Festa NON + disposti a tutto
Mentre il Paese affanna, colpito dalla speculazione internazionale e la nostra classe politica è nel caos totale, per fortuna, c'è ancora chi si occupa di cose serie. Dal 14 al 17 luglio, a Coltano (Pisa), si terrà la festa nazionale dei Giovani NON +, il movimento nato dalla campagna pubblicitaria che la CGIL aveva lanciato un anno fa e che cerca di riportare all'attenzione del grande pubblico il problema del precariato.
Durante la quattro giorni toscana, si parlerà di occupazione, welfare, di nuove professioni e di precariato. Tutte tematiche fondamentali e attuali, ma ampiamente ignorate da chi comanda. L'Italia è allo sbando ed è una polveriera sociale: la disoccupazione giovanile sfiora il 30% (quella femminile è oltre il 41%), mentre oltrepassa la soglia dei 2 milioni la massa di giovani depressi che, fuori dal mercato del lavoro, non cercano neanche più un'occupazione (dati Istat, Rapporto annuale sulla situazione del Paese 2010).

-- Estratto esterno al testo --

(** X4. Running two lists of registrations in one go returns the
    fingerprints of the first run followed by those of the second, whatever
    the logs the runs start from. *)
Theorem fingerprintRunner_app {GitProject : Type}
    (regs regs' : list (FingerprintRegistration GitProject)) (p : GitProject)
    (log log1 log2 : list log_entry) :
  exists fps fps',
    (Pack.fingerprintRunner regs p log1).1 = Returned fps
    /\ (Pack.fingerprintRunner regs' p log2).1 = Returned fps'
    /\ (Pack.fingerprintRunner (regs ++ regs') p log).1 = Returned (fps ++ fps').
Proof.
  eexists _, _. rewrite !runner_run. cbn [fst].
  split; [done|]. split; [done|]. by rewrite flat_map_app.
Qed.

(** X5. The runner writes one error per throwing extractor and one closing
    info line: the log grows by the number of failures plus one, and when no
    extractor throws only the info line is added. *)
Theorem fingerprintRunner_log {GitProject : Type}
    (regs : list (FingerprintRegistration GitProject)) (p : GitProject)
    (log : list log_entry) :
  length (Pack.fingerprintRunner regs p log).2
  = length log
    + length (List.filter (fun r => match extract r p with
                                    | Thrown _ => true
                                    | Returned _ => false
                                    end) regs)
    + 1
  /\ ((forall r, In r regs -> exists fp, extract r p = Returned fp) ->
      exists fps, Pack.fingerprintRunner regs p log
                  = (Returned fps, log ++ [LogInfo (VVec fps)])).
Proof.
  rewrite runner_run. cbn [snd]. split.
  - rewrite !length_app. cbn [length].
    assert (E : length (flat_map (fun r => failures (extract r p)) regs)
                = length (List.filter (fun r => match extract r p with
                                                | Thrown _ => true
                                                | Returned _ => false
                                                end) regs)).
    { induction regs as [|r regs IH]; [done|].
      cbn [flat_map List.filter]. rewrite length_app, IH.
      by destruct (extract r p). }
    rewrite E. lia.
  - intros Hall. eexists. f_equal.
    assert (E : flat_map (fun r => failures (extract r p)) regs = []).
    { induction regs as [|r regs IH]; [done|].
      cbn [flat_map]. rewrite IH by (intros; apply Hall; by right).
      destruct (Hall r) as [fp ->]; [by left|done]. }
    by rewrite E.
Qed.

Intanto, il PIL cresce a ritmi da lumaca (+ 1% per il 2011, secondo le previsioni FMI) e il debito pubblico vola verso la cifra monstre di 2.000 miliardi di euro (oltre il 120% del PIL), mentre il Governo Berlusconi lancia la solita manovra lacrime e sangue che colpisce, al solito, le fasce più deboli della popolazione (aumento accise carburante, aumento ticket sanitario, ecc.) e stupidamente rimanda ad oltre il 2013 (cioè al futuro governo) i tagli dei costi della politica (doppi incarichi, stipendi più alti d'Europa, pensione dopo 2 anni, benefit vari), questione non populista, come grida qualche politico, ma in-dis-pen-sa-bi-le per far tornare a crescere un Paese che, se non cambia rotta, rischia seriamente di fare la fine della Grecia.
Appuntamento, quindi, a Pisa, per dare una mano a portare l'Italia fuori dal suo stato comatoso.